» AVAILABLE RECORDS
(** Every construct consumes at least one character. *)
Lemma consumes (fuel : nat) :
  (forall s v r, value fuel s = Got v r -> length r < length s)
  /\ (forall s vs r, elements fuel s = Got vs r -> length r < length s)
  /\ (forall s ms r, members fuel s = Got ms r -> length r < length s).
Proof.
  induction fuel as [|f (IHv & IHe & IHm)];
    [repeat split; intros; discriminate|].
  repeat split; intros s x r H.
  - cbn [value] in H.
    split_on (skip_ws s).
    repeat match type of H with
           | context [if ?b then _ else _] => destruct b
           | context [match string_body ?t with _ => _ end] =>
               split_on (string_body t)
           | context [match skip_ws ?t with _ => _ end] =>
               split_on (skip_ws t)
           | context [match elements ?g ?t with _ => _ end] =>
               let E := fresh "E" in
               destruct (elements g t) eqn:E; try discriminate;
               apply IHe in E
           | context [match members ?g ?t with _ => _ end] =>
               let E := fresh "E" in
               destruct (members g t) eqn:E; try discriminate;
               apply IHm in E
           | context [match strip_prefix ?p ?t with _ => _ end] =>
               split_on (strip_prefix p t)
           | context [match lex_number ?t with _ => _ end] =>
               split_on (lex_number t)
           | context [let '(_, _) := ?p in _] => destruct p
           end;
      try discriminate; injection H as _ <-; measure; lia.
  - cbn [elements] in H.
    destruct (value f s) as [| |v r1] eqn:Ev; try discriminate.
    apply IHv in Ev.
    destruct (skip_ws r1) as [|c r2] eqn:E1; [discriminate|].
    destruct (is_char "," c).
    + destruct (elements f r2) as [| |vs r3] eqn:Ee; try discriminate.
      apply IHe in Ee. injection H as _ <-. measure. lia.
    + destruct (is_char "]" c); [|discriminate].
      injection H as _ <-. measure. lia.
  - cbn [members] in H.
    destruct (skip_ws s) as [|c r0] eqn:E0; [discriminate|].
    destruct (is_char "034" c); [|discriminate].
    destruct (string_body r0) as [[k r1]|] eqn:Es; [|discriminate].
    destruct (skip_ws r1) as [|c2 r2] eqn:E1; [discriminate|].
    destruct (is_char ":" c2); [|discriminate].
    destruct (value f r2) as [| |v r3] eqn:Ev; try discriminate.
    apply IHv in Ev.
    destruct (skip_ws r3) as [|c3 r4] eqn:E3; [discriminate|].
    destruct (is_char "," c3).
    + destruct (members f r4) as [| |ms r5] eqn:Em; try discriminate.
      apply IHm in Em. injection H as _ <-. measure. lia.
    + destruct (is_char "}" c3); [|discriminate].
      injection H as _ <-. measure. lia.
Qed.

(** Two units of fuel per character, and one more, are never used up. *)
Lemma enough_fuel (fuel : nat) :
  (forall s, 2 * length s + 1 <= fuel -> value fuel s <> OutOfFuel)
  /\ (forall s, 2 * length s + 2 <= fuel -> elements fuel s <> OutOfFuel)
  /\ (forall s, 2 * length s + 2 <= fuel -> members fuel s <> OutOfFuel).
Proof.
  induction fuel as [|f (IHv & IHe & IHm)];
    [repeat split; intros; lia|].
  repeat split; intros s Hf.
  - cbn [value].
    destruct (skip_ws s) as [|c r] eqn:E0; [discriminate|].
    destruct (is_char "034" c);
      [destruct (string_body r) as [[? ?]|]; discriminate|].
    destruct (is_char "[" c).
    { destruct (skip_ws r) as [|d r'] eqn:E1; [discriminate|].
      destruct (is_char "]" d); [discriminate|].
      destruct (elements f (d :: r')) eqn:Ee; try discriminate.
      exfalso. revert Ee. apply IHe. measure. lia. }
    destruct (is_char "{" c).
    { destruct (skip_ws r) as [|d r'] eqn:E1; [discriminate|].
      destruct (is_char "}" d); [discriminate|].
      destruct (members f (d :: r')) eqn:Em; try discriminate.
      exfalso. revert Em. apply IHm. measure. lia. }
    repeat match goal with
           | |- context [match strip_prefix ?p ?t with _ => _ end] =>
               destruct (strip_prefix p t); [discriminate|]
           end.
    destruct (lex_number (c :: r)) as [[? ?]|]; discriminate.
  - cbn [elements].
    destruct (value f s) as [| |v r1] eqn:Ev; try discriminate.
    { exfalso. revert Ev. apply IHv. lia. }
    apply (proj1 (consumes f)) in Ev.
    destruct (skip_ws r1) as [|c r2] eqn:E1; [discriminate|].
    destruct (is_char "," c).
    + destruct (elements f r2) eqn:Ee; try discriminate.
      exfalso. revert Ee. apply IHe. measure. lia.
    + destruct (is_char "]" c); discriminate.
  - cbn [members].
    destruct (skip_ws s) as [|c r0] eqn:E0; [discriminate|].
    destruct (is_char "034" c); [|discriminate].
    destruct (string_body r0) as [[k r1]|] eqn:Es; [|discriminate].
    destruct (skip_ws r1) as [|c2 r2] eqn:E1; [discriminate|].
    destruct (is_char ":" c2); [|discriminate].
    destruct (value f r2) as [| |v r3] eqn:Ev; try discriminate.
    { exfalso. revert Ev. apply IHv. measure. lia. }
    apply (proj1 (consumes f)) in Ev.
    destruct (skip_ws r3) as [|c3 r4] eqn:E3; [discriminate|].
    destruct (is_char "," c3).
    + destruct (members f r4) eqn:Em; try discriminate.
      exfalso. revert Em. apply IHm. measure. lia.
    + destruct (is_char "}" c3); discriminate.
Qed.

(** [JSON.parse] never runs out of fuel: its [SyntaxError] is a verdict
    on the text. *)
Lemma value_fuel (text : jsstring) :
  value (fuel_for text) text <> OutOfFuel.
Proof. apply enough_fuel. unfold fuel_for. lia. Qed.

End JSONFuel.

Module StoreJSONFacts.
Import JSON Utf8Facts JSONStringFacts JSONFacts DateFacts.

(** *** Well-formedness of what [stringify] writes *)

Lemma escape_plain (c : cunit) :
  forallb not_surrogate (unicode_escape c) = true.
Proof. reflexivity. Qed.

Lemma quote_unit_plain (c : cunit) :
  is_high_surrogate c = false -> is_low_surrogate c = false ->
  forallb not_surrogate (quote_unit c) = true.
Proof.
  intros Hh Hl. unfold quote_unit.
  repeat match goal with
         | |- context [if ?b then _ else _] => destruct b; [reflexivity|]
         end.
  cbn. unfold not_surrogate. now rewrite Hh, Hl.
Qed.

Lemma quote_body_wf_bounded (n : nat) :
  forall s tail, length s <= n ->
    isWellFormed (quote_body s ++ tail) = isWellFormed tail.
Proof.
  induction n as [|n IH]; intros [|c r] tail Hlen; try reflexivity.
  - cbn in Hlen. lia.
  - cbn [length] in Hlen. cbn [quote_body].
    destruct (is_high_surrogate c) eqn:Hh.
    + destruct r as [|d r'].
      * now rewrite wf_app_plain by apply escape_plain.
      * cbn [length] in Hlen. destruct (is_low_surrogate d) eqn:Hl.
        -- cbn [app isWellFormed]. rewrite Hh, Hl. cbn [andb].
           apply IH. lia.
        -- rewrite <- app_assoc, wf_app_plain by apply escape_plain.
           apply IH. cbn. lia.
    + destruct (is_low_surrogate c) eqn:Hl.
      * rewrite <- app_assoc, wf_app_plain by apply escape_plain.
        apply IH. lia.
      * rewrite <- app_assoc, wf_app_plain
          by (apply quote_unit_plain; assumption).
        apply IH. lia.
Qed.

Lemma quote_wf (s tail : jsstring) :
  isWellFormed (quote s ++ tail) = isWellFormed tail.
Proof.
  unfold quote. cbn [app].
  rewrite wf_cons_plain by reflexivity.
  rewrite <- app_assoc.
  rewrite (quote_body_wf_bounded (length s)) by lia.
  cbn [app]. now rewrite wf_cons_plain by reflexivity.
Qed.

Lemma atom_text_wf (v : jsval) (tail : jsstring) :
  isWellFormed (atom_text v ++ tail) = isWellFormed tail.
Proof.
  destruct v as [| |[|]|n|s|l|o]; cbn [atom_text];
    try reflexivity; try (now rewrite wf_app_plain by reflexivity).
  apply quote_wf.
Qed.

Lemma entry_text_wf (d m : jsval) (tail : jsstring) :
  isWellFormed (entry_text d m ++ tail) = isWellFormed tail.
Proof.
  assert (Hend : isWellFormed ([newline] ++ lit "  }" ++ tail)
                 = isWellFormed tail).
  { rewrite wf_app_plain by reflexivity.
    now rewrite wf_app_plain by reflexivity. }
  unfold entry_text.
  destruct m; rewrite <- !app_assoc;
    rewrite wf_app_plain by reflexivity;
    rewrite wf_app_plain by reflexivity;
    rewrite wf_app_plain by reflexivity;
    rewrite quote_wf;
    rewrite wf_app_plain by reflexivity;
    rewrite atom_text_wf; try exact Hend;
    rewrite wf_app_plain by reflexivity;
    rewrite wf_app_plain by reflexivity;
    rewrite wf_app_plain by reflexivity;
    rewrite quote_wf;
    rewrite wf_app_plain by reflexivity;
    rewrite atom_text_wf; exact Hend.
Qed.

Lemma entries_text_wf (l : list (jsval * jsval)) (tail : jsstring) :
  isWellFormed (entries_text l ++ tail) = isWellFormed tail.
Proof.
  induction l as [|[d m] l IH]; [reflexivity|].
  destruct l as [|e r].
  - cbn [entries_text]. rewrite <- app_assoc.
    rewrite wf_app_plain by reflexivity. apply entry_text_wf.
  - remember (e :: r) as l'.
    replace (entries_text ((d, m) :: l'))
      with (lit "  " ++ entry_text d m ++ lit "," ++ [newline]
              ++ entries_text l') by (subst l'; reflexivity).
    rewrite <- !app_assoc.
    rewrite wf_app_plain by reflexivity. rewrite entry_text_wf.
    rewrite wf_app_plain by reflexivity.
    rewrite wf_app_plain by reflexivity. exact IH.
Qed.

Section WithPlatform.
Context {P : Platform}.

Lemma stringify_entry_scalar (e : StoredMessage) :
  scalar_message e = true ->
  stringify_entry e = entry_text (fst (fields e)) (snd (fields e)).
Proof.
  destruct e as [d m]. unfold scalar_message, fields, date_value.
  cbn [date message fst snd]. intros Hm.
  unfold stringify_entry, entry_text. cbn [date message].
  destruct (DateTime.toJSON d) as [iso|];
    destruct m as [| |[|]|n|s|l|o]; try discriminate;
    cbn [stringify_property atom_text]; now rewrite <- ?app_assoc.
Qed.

» DIRECTIONS FOR THIS TASK
All lines from the one with "rewrite atom_text_wf; exact Hend." onward to the end of the records above should be repeated exactly, and only those lines.

» EXERCISE ANSWER
    rewrite atom_text_wf; exact Hend.
Qed.

Lemma entries_text_wf (l : list (jsval * jsval)) (tail : jsstring) :
  isWellFormed (entries_text l ++ tail) = isWellFormed tail.
Proof.
  induction l as [|[d m] l IH]; [reflexivity|].
  destruct l as [|e r].
  - cbn [entries_text]. rewrite <- app_assoc.
    rewrite wf_app_plain by reflexivity. apply entry_text_wf.
  - remember (e :: r) as l'.
    replace (entries_text ((d, m) :: l'))
      with (lit "  " ++ entry_text d m ++ lit "," ++ [newline]
              ++ entries_text l') by (subst l'; reflexivity).
    rewrite <- !app_assoc.
    rewrite wf_app_plain by reflexivity. rewrite entry_text_wf.
    rewrite wf_app_plain by reflexivity.
    rewrite wf_app_plain by reflexivity. exact IH.
Qed.

Section WithPlatform.
Context {P : Platform}.

Lemma stringify_entry_scalar (e : StoredMessage) :
  scalar_message e = true ->
  stringify_entry e = entry_text (fst (fields e)) (snd (fields e)).
Proof.
  destruct e as [d m]. unfold scalar_message, fields, date_value.
  cbn [date message fst snd]. intros Hm.
  unfold stringify_entry, entry_text. cbn [date message].
  destruct (DateTime.toJSON d) as [iso|];
    destruct m as [| |[|]|n|s|l|o]; try discriminate;
    cbn [stringify_property atom_text]; now rewrite <- ?app_assoc.
Qed.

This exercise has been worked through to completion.